*** Opening Supplied data ***

(* ===== verification/Py.v ===== *)
(** The Python run-time the scripts rely on: exceptions, a state-and-exception
    monad, [pathlib] paths, a file store with symbolic links, modification times
    and unreadable entries, console output, and the host (commands, environment,
    schema validator, clock) as a type class.

    Operations raise the exception class the interpreter raises; the messages of
    exceptions raised by the scripts themselves are the scripts' own. *)
From Stdlib Require Import ZArith Lia.
From S2P Require Import Prelude Str Json.
Local Open Scope Z_scope.

(** ** Exceptions *)

Inductive exn_kind :=
  | ValueError | JSONDecodeError | UnicodeDecodeError
  | RuntimeError | KeyError | IndexError | TypeError | AttributeError | AssertionError
  | ZeroDivisionError | RecursionError
  | StructError | ValidationError | ParseError | ArgumentTypeError
  | OSError | FileNotFoundError | FileExistsError | NotADirectoryError
  | IsADirectoryError | PermissionError
  | TimeoutExpired | CalledProcessError.

#[export] Instance exn_kind_eq_dec : EqDecision exn_kind.
Proof. solve_decision. Defined.

(** [SysExit code msg] is [SystemExit]: with a message the code is 1. *)
Inductive exn :=
  | Err (k : exn_kind) (msg : string)
  | SysExit (code : Z) (msg : string).

Definition is_value_error (e : exn) : bool :=
  match e with
  | Err (ValueError | JSONDecodeError | UnicodeDecodeError) _ => true
  | _ => false
  end.
Definition is_os_error (e : exn) : bool :=
  match e with
  | Err (OSError | FileNotFoundError | FileExistsError | NotADirectoryError
        | IsADirectoryError | PermissionError) _ => true
  | _ => false
  end.
Definition is_key_error (e : exn) : bool :=
  match e with Err KeyError _ => true | _ => false end.
(** What [argparse] turns into a usage error when a [type=] function raises it. *)
Definition is_argument_error (e : exn) : bool :=
  match e with
  | Err (ArgumentTypeError | TypeError) _ => true
  | _ => is_value_error e
  end.
Definition is_runtime_error (e : exn) : bool :=
  match e with Err (RuntimeError | RecursionError) _ => true | _ => false end.
Definition is_permission_error (e : exn) : bool :=
  match e with Err PermissionError _ => true | _ => false end.
Definition is_subprocess_error (e : exn) : bool :=
  match e with Err (TimeoutExpired | CalledProcessError) _ => true | _ => false end.
Definition exn_msg (e : exn) : string :=
  match e with Err _ m => m | SysExit _ m => m end.

(** ** Paths *)

Record path := Path { p_abs : bool; p_parts : list string }.

#[export] Instance path_eq_dec : EqDecision path.
Proof. solve_decision. Defined.

Definition parse_path (s : string) : path :=
  Path (startswith s "/")
    (filter (fun x => bool_decide (x <> "") && bool_decide (x <> ".")) (split_char "/" s)).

*** Closing Supplied data ***

Instructions to follow - Up to and including the line with "Definition is_value_error (e", write out the records above exactly, starting from their first line.

Exercise solution -
(* ===== verification/Py.v ===== *)
(** The Python run-time the scripts rely on: exceptions, a state-and-exception
    monad, [pathlib] paths, a file store with symbolic links, modification times
    and unreadable entries, console output, and the host (commands, environment,
    schema validator, clock) as a type class.

    Operations raise the exception class the interpreter raises; the messages of
    exceptions raised by the scripts themselves are the scripts' own. *)
From Stdlib Require Import ZArith Lia.
From S2P Require Import Prelude Str Json.
Local Open Scope Z_scope.

(** ** Exceptions *)

Inductive exn_kind :=
  | ValueError | JSONDecodeError | UnicodeDecodeError
  | RuntimeError | KeyError | IndexError | TypeError | AttributeError | AssertionError
  | ZeroDivisionError | RecursionError
  | StructError | ValidationError | ParseError | ArgumentTypeError
  | OSError | FileNotFoundError | FileExistsError | NotADirectoryError
  | IsADirectoryError | PermissionError
  | TimeoutExpired | CalledProcessError.

#[export] Instance exn_kind_eq_dec : EqDecision exn_kind.
Proof. solve_decision. Defined.

(** [SysExit code msg] is [SystemExit]: with a message the code is 1. *)
Inductive exn :=
  | Err (k : exn_kind) (msg : string)
  | SysExit (code : Z) (msg : string).

Definition is_value_error (e : exn) : bool :=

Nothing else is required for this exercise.